TASK BRIEF >> Work out how many lines of this material hold the word "keeps". Write only that number.
(GIVEN DATA Opens)
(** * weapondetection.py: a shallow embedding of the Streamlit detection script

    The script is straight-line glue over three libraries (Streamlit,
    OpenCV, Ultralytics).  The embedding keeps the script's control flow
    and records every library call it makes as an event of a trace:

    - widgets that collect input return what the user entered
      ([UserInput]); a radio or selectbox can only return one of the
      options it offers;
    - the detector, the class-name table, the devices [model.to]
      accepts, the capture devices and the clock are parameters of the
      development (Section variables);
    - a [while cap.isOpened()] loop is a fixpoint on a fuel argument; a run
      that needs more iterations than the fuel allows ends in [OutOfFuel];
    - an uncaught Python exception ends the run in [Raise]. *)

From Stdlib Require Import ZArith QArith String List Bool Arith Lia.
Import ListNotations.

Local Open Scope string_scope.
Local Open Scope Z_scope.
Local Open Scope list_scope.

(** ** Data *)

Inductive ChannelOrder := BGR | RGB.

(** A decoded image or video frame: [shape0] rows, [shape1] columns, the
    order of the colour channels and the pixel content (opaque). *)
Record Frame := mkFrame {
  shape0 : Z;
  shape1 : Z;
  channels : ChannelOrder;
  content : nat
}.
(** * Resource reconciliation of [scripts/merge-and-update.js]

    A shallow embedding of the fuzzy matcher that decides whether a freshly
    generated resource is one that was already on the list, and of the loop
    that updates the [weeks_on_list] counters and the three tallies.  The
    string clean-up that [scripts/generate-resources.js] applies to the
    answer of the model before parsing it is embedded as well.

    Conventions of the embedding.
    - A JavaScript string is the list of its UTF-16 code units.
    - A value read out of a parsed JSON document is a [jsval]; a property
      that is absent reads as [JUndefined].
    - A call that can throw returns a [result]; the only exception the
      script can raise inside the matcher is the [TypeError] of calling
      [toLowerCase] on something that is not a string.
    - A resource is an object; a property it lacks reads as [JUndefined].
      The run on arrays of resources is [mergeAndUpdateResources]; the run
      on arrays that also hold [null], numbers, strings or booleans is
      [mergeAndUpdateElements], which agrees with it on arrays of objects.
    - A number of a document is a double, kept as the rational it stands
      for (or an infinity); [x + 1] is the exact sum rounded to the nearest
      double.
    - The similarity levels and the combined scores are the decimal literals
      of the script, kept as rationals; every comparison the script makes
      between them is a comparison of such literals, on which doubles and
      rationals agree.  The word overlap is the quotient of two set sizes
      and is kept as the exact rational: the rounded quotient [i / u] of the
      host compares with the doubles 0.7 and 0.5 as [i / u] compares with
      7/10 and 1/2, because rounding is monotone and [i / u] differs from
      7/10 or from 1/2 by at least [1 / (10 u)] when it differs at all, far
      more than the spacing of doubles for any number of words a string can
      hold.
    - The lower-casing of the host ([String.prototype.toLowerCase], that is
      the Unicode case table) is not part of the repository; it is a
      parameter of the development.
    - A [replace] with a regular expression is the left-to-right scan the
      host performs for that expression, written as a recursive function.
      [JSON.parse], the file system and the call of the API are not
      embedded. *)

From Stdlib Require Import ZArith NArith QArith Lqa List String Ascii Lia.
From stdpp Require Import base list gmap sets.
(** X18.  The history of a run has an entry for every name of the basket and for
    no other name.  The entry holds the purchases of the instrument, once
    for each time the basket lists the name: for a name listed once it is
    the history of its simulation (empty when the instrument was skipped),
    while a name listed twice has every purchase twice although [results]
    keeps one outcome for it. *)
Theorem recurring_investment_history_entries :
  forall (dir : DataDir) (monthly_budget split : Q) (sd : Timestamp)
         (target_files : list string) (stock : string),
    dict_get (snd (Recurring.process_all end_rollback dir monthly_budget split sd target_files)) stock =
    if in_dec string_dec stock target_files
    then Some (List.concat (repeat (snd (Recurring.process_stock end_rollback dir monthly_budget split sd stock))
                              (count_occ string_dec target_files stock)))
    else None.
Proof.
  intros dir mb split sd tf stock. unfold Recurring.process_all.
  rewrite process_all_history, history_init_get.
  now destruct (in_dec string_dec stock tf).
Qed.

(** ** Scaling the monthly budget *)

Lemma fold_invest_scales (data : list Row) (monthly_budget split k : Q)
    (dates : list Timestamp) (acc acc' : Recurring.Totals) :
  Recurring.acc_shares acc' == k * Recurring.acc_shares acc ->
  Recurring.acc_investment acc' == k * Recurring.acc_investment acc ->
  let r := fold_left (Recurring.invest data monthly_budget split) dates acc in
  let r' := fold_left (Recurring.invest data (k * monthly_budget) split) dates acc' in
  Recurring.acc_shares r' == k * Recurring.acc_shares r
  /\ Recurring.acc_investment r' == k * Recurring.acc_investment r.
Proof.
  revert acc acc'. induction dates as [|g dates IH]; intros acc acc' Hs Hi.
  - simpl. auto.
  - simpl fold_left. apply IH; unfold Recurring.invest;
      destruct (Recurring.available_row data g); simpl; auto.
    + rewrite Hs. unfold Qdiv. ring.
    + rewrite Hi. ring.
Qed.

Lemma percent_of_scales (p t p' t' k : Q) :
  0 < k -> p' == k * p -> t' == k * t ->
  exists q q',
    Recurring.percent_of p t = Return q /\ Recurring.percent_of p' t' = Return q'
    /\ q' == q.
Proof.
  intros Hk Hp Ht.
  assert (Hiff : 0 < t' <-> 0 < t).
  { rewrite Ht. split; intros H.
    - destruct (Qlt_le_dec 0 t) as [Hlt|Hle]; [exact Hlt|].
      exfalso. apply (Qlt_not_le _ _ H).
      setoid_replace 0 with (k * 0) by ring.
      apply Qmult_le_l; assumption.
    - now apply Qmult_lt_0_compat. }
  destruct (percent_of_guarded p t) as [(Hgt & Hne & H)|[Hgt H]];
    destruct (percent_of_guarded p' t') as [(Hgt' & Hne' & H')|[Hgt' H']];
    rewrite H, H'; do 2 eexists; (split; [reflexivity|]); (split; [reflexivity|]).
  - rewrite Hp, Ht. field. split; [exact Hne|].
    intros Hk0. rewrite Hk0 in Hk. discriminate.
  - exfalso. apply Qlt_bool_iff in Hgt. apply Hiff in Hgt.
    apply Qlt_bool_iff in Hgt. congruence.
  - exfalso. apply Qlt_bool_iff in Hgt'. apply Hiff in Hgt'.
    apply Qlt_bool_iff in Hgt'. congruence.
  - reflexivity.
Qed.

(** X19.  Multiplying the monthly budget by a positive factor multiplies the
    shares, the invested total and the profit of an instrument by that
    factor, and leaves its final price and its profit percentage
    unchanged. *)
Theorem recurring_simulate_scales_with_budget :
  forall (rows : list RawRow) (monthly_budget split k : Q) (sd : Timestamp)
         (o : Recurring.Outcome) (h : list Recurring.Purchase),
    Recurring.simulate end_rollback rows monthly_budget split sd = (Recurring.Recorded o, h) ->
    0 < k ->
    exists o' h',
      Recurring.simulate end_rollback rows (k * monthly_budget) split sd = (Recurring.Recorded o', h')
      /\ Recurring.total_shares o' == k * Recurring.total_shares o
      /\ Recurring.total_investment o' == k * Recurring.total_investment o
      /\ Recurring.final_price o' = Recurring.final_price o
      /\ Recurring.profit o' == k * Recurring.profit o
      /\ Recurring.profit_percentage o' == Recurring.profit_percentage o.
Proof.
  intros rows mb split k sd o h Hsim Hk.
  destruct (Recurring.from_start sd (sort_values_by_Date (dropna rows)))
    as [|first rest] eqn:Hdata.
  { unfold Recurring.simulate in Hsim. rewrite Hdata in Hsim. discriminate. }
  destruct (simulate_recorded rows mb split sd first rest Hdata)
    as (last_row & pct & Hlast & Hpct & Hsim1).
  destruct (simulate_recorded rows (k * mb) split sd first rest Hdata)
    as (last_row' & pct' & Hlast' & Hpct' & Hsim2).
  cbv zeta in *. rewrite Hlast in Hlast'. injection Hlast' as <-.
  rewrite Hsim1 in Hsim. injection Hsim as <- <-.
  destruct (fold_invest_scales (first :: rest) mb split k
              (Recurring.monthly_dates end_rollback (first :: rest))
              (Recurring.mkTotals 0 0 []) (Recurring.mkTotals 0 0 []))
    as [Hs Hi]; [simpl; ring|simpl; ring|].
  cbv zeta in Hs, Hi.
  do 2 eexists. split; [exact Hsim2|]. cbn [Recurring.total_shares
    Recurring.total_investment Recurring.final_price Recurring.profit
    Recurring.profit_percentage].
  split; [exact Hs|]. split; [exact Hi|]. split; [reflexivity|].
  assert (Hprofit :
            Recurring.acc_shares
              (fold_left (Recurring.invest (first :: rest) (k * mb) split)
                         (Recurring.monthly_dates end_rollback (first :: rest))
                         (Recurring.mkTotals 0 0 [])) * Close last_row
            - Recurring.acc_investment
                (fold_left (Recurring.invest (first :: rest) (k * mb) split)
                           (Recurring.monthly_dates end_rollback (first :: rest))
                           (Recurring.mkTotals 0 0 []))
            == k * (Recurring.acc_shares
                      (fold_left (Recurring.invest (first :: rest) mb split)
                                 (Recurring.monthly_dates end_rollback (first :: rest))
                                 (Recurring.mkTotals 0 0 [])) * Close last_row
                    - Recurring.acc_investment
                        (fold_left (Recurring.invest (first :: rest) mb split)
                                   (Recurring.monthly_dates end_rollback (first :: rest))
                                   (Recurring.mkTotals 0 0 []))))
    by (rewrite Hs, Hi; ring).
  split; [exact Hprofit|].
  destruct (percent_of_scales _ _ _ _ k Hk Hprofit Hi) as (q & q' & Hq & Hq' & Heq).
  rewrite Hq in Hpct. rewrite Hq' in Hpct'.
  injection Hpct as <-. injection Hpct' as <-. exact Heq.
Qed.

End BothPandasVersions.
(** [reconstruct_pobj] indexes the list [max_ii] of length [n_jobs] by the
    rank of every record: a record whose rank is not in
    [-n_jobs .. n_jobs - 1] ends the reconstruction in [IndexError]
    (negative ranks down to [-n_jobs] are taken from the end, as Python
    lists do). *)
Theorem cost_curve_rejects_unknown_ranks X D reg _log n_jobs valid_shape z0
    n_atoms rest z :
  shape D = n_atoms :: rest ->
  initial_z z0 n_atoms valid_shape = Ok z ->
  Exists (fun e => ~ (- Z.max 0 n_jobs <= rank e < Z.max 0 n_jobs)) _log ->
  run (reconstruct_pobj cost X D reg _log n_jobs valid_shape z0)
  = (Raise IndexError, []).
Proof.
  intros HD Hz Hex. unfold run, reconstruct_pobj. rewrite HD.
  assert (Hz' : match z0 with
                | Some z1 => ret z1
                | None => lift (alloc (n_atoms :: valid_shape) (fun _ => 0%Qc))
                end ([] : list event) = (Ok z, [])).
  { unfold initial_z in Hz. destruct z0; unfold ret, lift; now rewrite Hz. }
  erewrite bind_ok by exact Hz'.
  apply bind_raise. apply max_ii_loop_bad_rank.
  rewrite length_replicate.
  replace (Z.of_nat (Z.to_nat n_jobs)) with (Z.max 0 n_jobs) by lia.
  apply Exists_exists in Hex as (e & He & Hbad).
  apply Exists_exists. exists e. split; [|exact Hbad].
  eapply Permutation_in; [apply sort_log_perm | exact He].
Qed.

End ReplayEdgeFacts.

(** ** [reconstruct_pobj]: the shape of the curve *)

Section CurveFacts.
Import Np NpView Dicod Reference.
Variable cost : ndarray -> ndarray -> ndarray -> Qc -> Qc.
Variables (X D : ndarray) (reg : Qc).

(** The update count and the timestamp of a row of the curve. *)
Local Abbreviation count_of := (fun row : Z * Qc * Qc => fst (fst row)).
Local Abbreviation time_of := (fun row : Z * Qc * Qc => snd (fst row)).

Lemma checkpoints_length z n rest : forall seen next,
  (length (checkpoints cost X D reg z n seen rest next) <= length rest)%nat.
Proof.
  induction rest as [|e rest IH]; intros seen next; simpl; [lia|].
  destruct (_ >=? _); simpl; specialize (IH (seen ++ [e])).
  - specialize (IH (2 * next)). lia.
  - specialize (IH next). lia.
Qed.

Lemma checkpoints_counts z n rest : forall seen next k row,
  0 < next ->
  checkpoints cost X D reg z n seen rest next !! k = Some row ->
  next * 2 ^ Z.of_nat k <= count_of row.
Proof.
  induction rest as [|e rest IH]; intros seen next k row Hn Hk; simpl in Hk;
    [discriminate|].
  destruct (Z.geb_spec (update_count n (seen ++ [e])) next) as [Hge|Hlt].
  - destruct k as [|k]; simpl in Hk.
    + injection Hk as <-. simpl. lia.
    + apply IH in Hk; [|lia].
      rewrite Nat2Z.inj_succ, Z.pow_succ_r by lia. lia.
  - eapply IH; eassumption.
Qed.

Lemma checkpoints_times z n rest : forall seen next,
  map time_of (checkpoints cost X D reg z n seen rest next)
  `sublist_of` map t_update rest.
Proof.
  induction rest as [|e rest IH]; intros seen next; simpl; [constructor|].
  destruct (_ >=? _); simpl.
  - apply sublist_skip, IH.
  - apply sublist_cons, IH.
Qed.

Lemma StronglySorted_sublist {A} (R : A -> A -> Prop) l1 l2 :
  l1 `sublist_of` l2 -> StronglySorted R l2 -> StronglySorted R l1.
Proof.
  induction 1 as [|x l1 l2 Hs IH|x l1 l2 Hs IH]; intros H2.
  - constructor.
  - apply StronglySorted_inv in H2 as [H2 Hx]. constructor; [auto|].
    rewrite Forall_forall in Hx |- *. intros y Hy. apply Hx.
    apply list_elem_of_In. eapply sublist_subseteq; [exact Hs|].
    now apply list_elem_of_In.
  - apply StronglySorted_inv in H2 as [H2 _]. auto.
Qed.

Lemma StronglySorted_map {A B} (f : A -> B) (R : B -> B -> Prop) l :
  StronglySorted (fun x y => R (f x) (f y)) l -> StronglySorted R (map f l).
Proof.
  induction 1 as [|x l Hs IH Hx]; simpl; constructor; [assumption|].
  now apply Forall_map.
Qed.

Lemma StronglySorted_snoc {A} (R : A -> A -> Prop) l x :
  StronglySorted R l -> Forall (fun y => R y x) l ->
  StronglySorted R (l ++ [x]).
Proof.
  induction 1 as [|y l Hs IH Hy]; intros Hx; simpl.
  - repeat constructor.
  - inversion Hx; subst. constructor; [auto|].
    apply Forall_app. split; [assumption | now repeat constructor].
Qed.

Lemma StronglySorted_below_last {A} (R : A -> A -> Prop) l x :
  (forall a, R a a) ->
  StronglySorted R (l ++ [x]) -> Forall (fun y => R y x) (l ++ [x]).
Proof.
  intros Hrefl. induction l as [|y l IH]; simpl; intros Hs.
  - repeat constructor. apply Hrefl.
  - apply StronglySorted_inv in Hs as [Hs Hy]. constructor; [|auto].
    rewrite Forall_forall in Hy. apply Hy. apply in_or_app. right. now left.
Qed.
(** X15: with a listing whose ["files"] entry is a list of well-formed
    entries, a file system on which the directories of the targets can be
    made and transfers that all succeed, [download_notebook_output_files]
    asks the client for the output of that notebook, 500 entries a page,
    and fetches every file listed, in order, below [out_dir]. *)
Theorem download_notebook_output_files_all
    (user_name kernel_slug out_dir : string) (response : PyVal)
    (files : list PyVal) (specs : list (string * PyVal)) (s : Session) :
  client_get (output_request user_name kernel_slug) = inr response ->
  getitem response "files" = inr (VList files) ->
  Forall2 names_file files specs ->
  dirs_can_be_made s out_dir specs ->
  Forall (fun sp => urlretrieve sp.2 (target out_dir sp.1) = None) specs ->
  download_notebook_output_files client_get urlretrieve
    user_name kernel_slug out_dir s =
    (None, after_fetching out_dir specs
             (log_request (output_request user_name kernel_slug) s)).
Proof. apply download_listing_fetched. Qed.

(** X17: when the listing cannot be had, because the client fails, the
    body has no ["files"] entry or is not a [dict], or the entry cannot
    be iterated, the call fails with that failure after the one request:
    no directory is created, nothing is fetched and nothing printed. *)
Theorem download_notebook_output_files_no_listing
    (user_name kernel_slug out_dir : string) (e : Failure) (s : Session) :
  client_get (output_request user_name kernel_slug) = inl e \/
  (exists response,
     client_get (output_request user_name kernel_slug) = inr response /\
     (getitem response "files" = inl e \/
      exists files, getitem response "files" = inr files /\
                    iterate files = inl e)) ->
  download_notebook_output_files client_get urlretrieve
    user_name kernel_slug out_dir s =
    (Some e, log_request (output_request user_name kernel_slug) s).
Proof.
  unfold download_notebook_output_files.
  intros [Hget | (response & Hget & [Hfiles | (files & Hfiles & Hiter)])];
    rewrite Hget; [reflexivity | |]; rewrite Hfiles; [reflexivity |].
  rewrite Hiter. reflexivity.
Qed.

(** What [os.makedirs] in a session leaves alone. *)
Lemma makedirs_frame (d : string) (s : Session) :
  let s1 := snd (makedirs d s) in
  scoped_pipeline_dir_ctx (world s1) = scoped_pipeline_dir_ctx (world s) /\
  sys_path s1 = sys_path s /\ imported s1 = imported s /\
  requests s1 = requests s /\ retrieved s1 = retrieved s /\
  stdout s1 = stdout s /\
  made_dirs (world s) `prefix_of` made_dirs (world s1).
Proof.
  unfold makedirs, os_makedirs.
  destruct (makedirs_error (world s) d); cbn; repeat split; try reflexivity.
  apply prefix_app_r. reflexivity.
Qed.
(GIVEN DATA Closes)
ANSWER FOR THE TASK >> 2